The more "wired" a hospital is, the lower its rate of patient deaths and complications, according to a new study published in the Archives of Internal Medicine. The authors point out that "despite speculation that clinical information technologies will improve clinical and financial outcomes, few studies have examined this relationship in a large number of hospitals."
The study was a 6-month, cross-sectional study of 41 urban hospitals in Texas using the Clinical Information Technology Assessment Tool, which measures a hospital's level of automation based on physician interactions with the information system
Results showed that for all medical conditions studied, a 10-point increase in the automation of notes and records was associated with a 15% decrease in the adjusted odds of fatal hospitalizations. Higher scores in order entry were associated with 9% and 55% decreases in the adjusted odds of death for myocardial infarction and coronary artery bypass graft procedures, respectively. For all causes of hospitalization, higher scores in decision support were associated with a 16% decrease in the adjusted odds of complications. Higher scores on test results, order entry, and decision support were associated with lower costs for all hospital admissions.
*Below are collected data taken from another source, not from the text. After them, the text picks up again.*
(* ===== verification/Quote.v ===== *)
(** Quoted words and command lines: src/libc/port/quote.c, the scan of
    src/libc/fmt/fmtquote.c that it calls, needsrcquote.c, tokenize.c, strdup.c,
    strcpy.c, and the commands that are written to files of a server, parsecmd of
    src/lib9p/parse.c.

    [malloc] is a parameter: the address of a block, 0 when there is none, and the memory
    after the call. String constants are read from a memory of their own, [lit]. Fuel as in
    Utf: one more than the number of bytes stored when the function is called. *)

From S2P Require Import Prelude Mem Utf.

Definition quote := 39.
Definition blank := 32.
Definition tab := 9.

(** A string constant, at address 1 of a memory of its own. *)
Definition lit (l : list Z) : mem := st_bytes ∅ 1 (l ++ [0]).

(** A pointer stored in memory. *)
Definition put_ptr (m : mem) (a p : Z) : mem := st_bytes m a (le 4 p).
Definition get_ptr (m : mem) (a : Z) : Z := unle (ld_bytes m a 4).

(** ** needsrcquote.c *)

(** "`^#*[]=|\?${}()'<>&;" *)
Definition rc_special : list Z :=
  [96; 94; 35; 42; 91; 93; 61; 124; 92; 63; 36; 123; 125; 40; 41; 39; 60; 62; 38; 59].

Definition needsrcquote (c : Z) : bool :=
  if c <=? blank then true
  else match strchr (lit rc_special) 1 c with Some a => negb (a =? 0) | None => false end.

(** ** The scan of fmtquote.c *)

Record Quoteinfo := QuoteI {
  quoted : bool; nrunesin : Z; nbytesin : Z; nrunesout : Z; nbytesout : Z }.

Section Setup.
(** [doquote], nil or a function of the program. *)
Context (doquote : option (Z -> bool)).

Definition asks_quote (c : Z) : bool := match doquote with None => false | Some f => f c end.

(** One rune [c] of [w] bytes; [false] leaves the loop. *)
Definition quote_rune (q : Quoteinfo) (c w nout : Z) (runesout : bool) : bool * Quoteinfo :=
  let '(QuoteI qd ri bi ro bo) := q in
  let advance (q : Quoteinfo) :=
    (true, QuoteI (quoted q) (nrunesin q + 1) (nbytesin q + w) (nrunesout q + 1) (nbytesout q + w)) in
  if if runesout then nout <? ro + 1 else nout <? bo + w then (false, q)
  else if (c <=? blank) || (c =? quote) || asks_quote c then
    if negb qd && (if runesout then nout <? 1 + ro + 1 + 1 else nout <? 1 + bo + w + 1)
    then (false, q)
    else
      let '(QuoteI qd ri bi ro bo) := if qd then q else QuoteI true ri bi (ro + 2) (bo + 2) in
      if c =? quote then
        if if runesout then nout <? 1 + ro + 1 else nout <? 1 + bo + w
        then (false, QuoteI qd ri bi ro bo)
        else advance (QuoteI qd ri bi (ro + 1) (bo + 1))
      else advance (QuoteI qd ri bi ro bo)
  else advance q.

(** The loop, over the bytes at [s], or over the runes at [r] when [s] is nil. *)
Fixpoint quote_loop (fuel : nat) (m : mem) (s r nin nout : Z) (q : Quoteinfo) (runesout : bool) :
    option Quoteinfo :=
  match fuel with
  | O => None
  | S f =>
      if nin =? 0 then Some q
      else
        let '(c, w) := if s =? 0 then (rune_get m r, runelen (rune_get m r)) else chartorune m s in
        if c =? 0 then Some q
        else
          let '(go, q) := quote_rune q c w nout runesout in
          if go then
            quote_loop f m (if s =? 0 then 0 else s + w) (if s =? 0 then r + 2 else r)
              (s32 (nin - 1)) nout q runesout
          else Some q
  end.

Definition _quotesetup (m : mem) (s r nin nout : Z) (sharp runesout : bool) : option Quoteinfo :=
  let q := QuoteI false 0 0 0 0 in
  let empty := sharp || (nin =? 0) || (negb (s =? 0) && (rd8 m s =? 0)) ||
    (negb (r =? 0) && (rune_get m r =? 0)) in
  if empty && (nout <? 2) then Some q
  else
    quote_loop (fuel_of m) m s r nin nout
      (if empty then QuoteI true 0 0 2 2 else q) runesout.

Definition _needsquotes (m : mem) (s : Z) : option (bool * Z) :=
  match _quotesetup m s 0 (-1) (2 ^ 31 - 1) false false with
  | None => None
  | Some q => Some (quoted q, nbytesout q)
  end.
End Setup.

(** ** quote.c, strdup.c *)

Fixpoint strcpy_loop (fuel : nat) (m : mem) (s1 s2 : Z) : option mem :=
  match fuel with
  | O => None
  | S f =>
      let '(e, m) := memccpy m s1 s2 0 10000 in
      if e =? 0 then strcpy_loop f m (s1 + 10000) (s2 + 10000) else Some m
  end.

Definition strcpy (m : mem) (s1 s2 : Z) : option mem := strcpy_loop (fuel_of m) m s1 s2.

(** [s] points to where the next byte of the output goes, [t] to the input: copy up to a
    separator outside quotes, for which [sep] gives an address that is not nil. *)
Fixpoint unquote_loop (fuel : nat) (sep : mem -> Z -> option Z) (m : mem) (s t : Z) (quoting : bool) :
    option (Z * Z * mem) :=
  match fuel with
  | O => None
  | S f =>
      let c := chr m t in
      if c =? 0 then Some (s, t, m)
      else
        match if quoting then Some 0 else sep m c with
        | None => None
        | Some a =>
            if negb (a =? 0) then Some (s, t, m)
            else if negb (c =? quote) then
              unquote_loop f sep (wr8 m s (rd8 m t)) (s + 1) (t + 1) quoting
            else if negb quoting then unquote_loop f sep m s (t + 1) true
            else if negb (chr m (t + 1) =? quote) then unquote_loop f sep m s (t + 1) false
            else unquote_loop f sep (wr8 m s (rd8 m (t + 1))) (s + 1) (t + 2) quoting
        end
  end.

Section Alloc.
Context (malloc : mem -> Z -> Z * mem).

Definition strdup (m : mem) (s : Z) : option (Z * mem) :=
  let '(ns, m) := malloc m (strlen m s + 1) in
  if ns =? 0 then Some (0, m)
  else match strcpy m ns s with Some m => Some (ns, m) | None => None end.

(** The separators of [unquotestrdup] are blank and tab. *)
Definition unquotestrdup (m : mem) (s : Z) : option (Z * mem) :=
  match strdup m s with
  | None => None
  | Some (ret, m) =>
      if ret =? 0 then Some (0, m)
      else
        match unquote_loop (fuel_of m) (fun _ c => Some (if (c =? blank) || (c =? tab) then 1 else 0))
                m ret ret false with
        | None => None
        | Some (s, t, m) => Some (ret, if t =? s then m else memmove m s t (strlen m t + 1))
        end
  end.

(** The loop of [quotestrdup]; [r] is a rune made of a [char]. *)
Fixpoint double_quotes (fuel : nat) (m : mem) (t u : Z) : option (Z * mem) :=
  match fuel with
  | O => None
  | S f =>
      if chr m t =? 0 then Some (u, m)
      else
        let r := u16 (chr m t) in
        let '(u, m) := if r =? quote then (u + 1, wr8 m u r) else (u, m) in
        double_quotes f (wr8 m u r) (t + 1) (u + 1)
  end.

Definition quotestrdup (doquote : option (Z -> bool)) (m : mem) (s : Z) : option (Z * mem) :=
  match _needsquotes doquote m s with
  | None => None
  | Some (false, _) => strdup m s
  | Some (true, quotelen) =>
      let '(ret, m) := malloc m (quotelen + 1) in
      if ret =? 0 then Some (0, m)
      else
        match double_quotes (fuel_of m) (wr8 m ret quote) s (ret + 1) with
        | None => None
        | Some (u, m) => Some (ret, wr8 (wr8 m u quote) (u + 1) 0)
        end
  end.
End Alloc.

(** ** tokenize.c *)

Definition qsep : list Z := [32; 9; 13; 10].

Fixpoint skip_seps (fuel : nat) (sep : mem -> Z -> option Z) (m : mem) (s : Z) : option Z :=
  match fuel with
  | O => None
  | S f =>
      if chr m s =? 0 then Some s
      else
        match sep m (chr m s) with
        | None => None
        | Some a => if a =? 0 then Some s else skip_seps f sep m (s + 1)
        end
  end.

Definition qtoken (fuel : nat) (sep : mem -> Z -> option Z) (m : mem) (s : Z) : option (Z * mem) :=
  match unquote_loop fuel sep m s s false with
  | None => None
  | Some (s, t, m) =>
      if chr m s =? 0 then Some (t, m)
      else Some (if t =? s then t + 1 else t, wr8 m s 0)
  end.

(** [n] arguments may still be stored. *)
Fixpoint tokenize_loop (n fuel : nat) (sep : mem -> Z -> option Z) (m : mem) (s args nargs : Z) :
    option (Z * mem) :=
  match n with
  | O => Some (nargs, m)
  | S n' =>
      match skip_seps fuel sep m s with
      | None => None
      | Some s =>
          if chr m s =? 0 then Some (nargs, m)
          else
            match qtoken fuel sep (put_ptr m (args + 4 * nargs) s) s with
            | None => None
            | Some (s, m) => tokenize_loop n' fuel sep m s args (nargs + 1)
            end
      end
  end.

Definition tokenize (m : mem) (s args maxargs : Z) : option (Z * mem) :=
  tokenize_loop (Z.to_nat maxargs) (fuel_of m) (fun _ c => utfrune (lit qsep) 1 c) m s args 0.

(** ** lib9p/parse.c *)

Fixpoint ncmdfield_loop (n : nat) (m : mem) (p : Z) (white : bool) (nf : Z) : Z :=
  match n with
  | O => nf
  | S n' =>
      let nwhite := match strchr (lit qsep) 1 (Z.land (chr m p) 255) with
                    | Some a => negb (a =? 0) | None => true end in
      ncmdfield_loop n' m (p + 1) nwhite (if white && negb nwhite then nf + 1 else nf)
  end.

Definition ncmdfield (m : mem) (p n : Z) : Z :=
  if p =? 0 then 1 else ncmdfield_loop (Z.to_nat n) m p true 0 + 1.

(** The fields of a [Cmdbuf]. *)
Definition cb_buf (cb : Z) : Z := cb.
Definition cb_f (cb : Z) : Z := cb + 4.
Definition cb_nf (cb : Z) : Z := cb + 8.
Definition sizeof_Cmdbuf : Z := 12.

(** [emalloc9p] does not return without a block. *)
Definition emalloc9p (malloc : mem -> Z -> Z * mem) (m : mem) (sz : Z) : option (Z * mem) :=
  let '(v, m) := malloc m sz in
  if v =? 0 then None else Some (v, memset m v 0 sz).

(** The size is computed in 32 bits. *)
Definition parsecmd (malloc : mem -> Z -> Z * mem) (m : mem) (p n : Z) : option (Z * mem) :=
  let nf := ncmdfield m p n in
  match emalloc9p malloc m (u32 (sizeof_Cmdbuf + nf * 4 + n + 1)) with
  | None => None
  | Some (cb, m) =>
      let f := cb + sizeof_Cmdbuf in
      let buf := f + 4 * nf in
      let m := put_ptr m (cb_f cb) f in
      let m := put_ptr m (cb_buf cb) buf in
      let m := memmove m buf p n in
      let n := if (0 <? n) && (chr m (buf + n - 1) =? 10) then n - 1 else n in
      let m := wr8 m (buf + n) 0 in
      match tokenize m buf f (nf - 1) with
      | None => None
      | Some (k, m) =>
          let m := put_ptr m (cb_nf cb) k in
          Some (cb, put_ptr m (f + 4 * k) 0)
      end
  end.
The researchers concluded that a study such as this "provides empirical evidence that greater automation of a hospital's information system may be associated with reductions in mortality, complications, and costs. Higher decision support scores were associated with statistically significant reductions in the odds of complications among all causes and for myocardial infarction specifically, and with reductions in the odds of death for pneumonia. Among the remaining associations that were not statistically significant, all showed trends toward reductions in mortality and complications. Prior reports have suggested that decision support helps health care providers manage large amounts of incoming data, provides context for decision making in light of guidelines, and may help physicians avoid "sins of omission," reputed by some authors to be the largest source of medical errors. Knowledge aids provided in this fashion could reduce the risk of complications and possibly death, providing a theoretical basis for the association we observed."
It was also noted that" despite these strengths, this study has important limitations. First, the design does not consider a number of organizational confounders that could explain superior clinical outcomes, most notably a hospital's emphasis on safety and quality. Hospitals that do not emphasize a culture of safety or encourage continuous improvement are probably incapable of replicating the type of sociotechnical environment that would produce a high score in this study. In this sense, the distinction between whether a hospital's superior outcomes are because of its emphasis on quality or its investment in clinical information technologies becomes less meaningful because both are likely required to produce a high-functioning sociotechnical environment. Future studies using mixed or qualitative methods at several representative sites may help clarify these relationships.
The authors believe that clinical information technologies hold great promise as a tool to improve hospital medicine. For certain conditions, greater automation of a hospital's information system may be associated with reductions in mortality, complications, and costs, suggesting that information technologies that are properly designed and executed around clinical workflows could meet that promise.